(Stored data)
□ □ □ □ □ □ □

(** The arrays that are built when they are asked for: to ask for one does to the request's
    view of them exactly what the view says - the array becomes the one that was to be
    built, the others stay, built or not - and to ask again changes nothing. *)
Theorem auto_globals_refine info ini a s : a ∈ [AG_SERVER; AG_ENV; AG_REQUEST] →
  http_of info ini (is_auto_global info ini a s) = on_global a zend_is_auto_global (http_of info ini s) ∧
  is_auto_global info ini a (is_auto_global info ini a s) = is_auto_global info ini a s.
Proof.
  intros Ha. unfold is_auto_global at 1 3 4. destruct (bool_decide (a ∈ sg_armed s)) eqn:Earm.
  - split.
    + assert (Hlater : ∀ b, b ≠ a → ∀ l : list auto_global, bool_decide (b ∈ filter (λ b, b ≠ a) l) = bool_decide (b ∈ l)).
      { intros b Hb l. apply bool_decide_ext. by apply armed_other. }
      assert (Hnow : ∀ l : list auto_global, bool_decide (a ∈ filter (λ b, b ≠ a) l) = false) by (intros l; apply bool_decide_eq_false, armed_filter).
      unfold http_of, later, on_global.
      repeat (apply elem_of_cons in Ha as [->|Ha]); [..|by apply elem_of_nil in Ha];
        cbn; rewrite Hnow, !Hlater by done; rewrite ?Earm; cbn;
        rewrite ?server_table_symbols by done; rewrite ?hfind_hupdate_eq; rewrite ?hfind_hupdate_ne by done; reflexivity.
    + unfold is_auto_global. cbn. by rewrite (bool_decide_false (a ∈ _)) by apply armed_filter.
  - split; [|unfold is_auto_global; by rewrite Earm].
    unfold http_of, later, on_global.
    repeat (apply elem_of_cons in Ha as [->|Ha]); [..|by apply elem_of_nil in Ha]; rewrite ?Earm; done.
Qed.

Lemma auto_globals_refine_witness :
  let s := php_hash_environment demo_info (demo_ini [] true) no_globals in
  sg_server s = None ∧
  http_of demo_info (demo_ini [] true) (is_auto_global demo_info (demo_ini [] true) AG_SERVER s) =
    on_global AG_SERVER zend_is_auto_global (http_of demo_info (demo_ini [] true) s).
Proof.
  intros s. split; [by vm_compute|]. apply (auto_globals_refine demo_info (demo_ini [] true) AG_SERVER s). by left.
Defined.

(** ** What [_REQUEST] holds *)

Lemma autoglobal_merge d s : php_autoglobal_merge d s = merge s d.
Proof. revert d. induction s as [|[k v] s IH]; intros d; [done|]. cbn [php_autoglobal_merge merge]. by rewrite IH. Qed.

Lemma hfind_autoglobal_merge k d s : hwf s →
  hfind k (php_autoglobal_merge d s) = match hfind k s with Some v => Some (merge_entry v (hfind k d)) | None => hfind k d end.
Proof. intros Hs. rewrite autoglobal_merge. by apply hfind_merge. Qed.

(** The tables in the order in which their letters come first. *)
Fixpoint sources (order : zstr) (g p c : option (htab zval)) : list (htab zval) :=
  match order with
  | [] => []
  | l :: order' =>
      if ceq (toupper l) "G"%char then option_list g ++ sources order' None p c
      else if ceq (toupper l) "P"%char then option_list p ++ sources order' g None c
      else if ceq (toupper l) "C"%char then option_list c ++ sources order' g p None
      else sources order' g p c
  end.

Lemma request_loop_sources order : ∀ g p c ht,
  request_loop order g p c ht = foldl php_autoglobal_merge ht (sources order g p c).
Proof.
  induction order as [|l order IH]; intros g p c ht; [done|]. cbn [request_loop sources].
  destruct (ceq (toupper l) "G"); [|destruct (ceq (toupper l) "P"); [|destruct (ceq (toupper l) "C")]]; rewrite IH, ?foldl_app; try done.
  - by destruct g.
  - by destruct p.
  - by destruct c.
Qed.

Lemma sources_wf order : ∀ g p c, (∀ ht, g = Some ht ∨ p = Some ht ∨ c = Some ht → hwf ht) → Forall hwf (sources order g p c).
Proof.
  induction order as [|l order IH]; intros g p c Hwf; [constructor|]. cbn [sources].
  destruct (ceq (toupper l) "G"); [|destruct (ceq (toupper l) "P"); [|destruct (ceq (toupper l) "C")]];
    repeat (apply Forall_app; split); try (apply IH; naive_solver).
  - destruct g; constructor; [auto|constructor].
  - destruct p; constructor; [auto|constructor].
  - destruct c; constructor; [auto|constructor].
Qed.

(** What [_REQUEST] holds under a key: the value of the last of the sources that has the key,
    in the order of the setting, each letter counting where it comes first and other letters
    not at all - but where this and what came before are arrays, their merge.  A source whose
    letter is not in the order, such as the cookies, adds nothing. *)
Theorem request_table_spec ini order g p c k :
  hwf g → hwf p → hwf c → pi_request_order ini = Some order →
  hfind k (request_table ini g p c) =
    foldl (λ found src, match hfind k src with Some v => Some (merge_entry v found) | None => found end) None
      (sources (cstr order) (Some g) (Some p) (Some c)).
Proof.
  intros Hg Hp Hc Horder. unfold request_table. rewrite Horder, request_loop_sources.
  assert (Hwf := sources_wf (cstr order) (Some g) (Some p) (Some c) ltac:(naive_solver)). revert Hwf.
  generalize (sources (cstr order) (Some g) (Some p) (Some c)). intros l. change (@None zval) with (hfind k (@nil (hkey * zval))).
  generalize (@nil (hkey * zval)). induction l as [|src l IH]; intros d; [done|]. intros [Hsrc Hl]%Forall_cons. cbn [foldl].
  rewrite IH, hfind_autoglobal_merge by done. done.
Qed.

Lemma request_table_spec_witness :
  let g := (get_table demo_info (demo_ini [] true)).1 in
  let p := (post_table demo_info (demo_ini [] true)).1 in
  let c := (cookie_table demo_info (demo_ini [] true)).1 in
  let r := request_table (demo_ini [] true) g p c in
  hfind_str "a" r = Some (ZStr "1") ∧ hfind_str "b" r = Some (ZStr "p") ∧
  hfind_str "l" r = Some (ZArr [(KIdx 0, ZStr "1"); (KStr "x", ZStr "p")]).
Proof.
  intros g p c r. unfold r. split_and!; rewrite (request_table_spec (demo_ini [] true) "GP" g p c); try decided; reflexivity.
Defined.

□ □ □ □ □ □ □

> _Problem to solve_
Return all lines of the data in which the string "where" appears.

> _Response to the task_
    in the order of the setting, each letter counting where it comes first and other letters
    not at all - but where this and what came before are arrays, their merge.  A source whose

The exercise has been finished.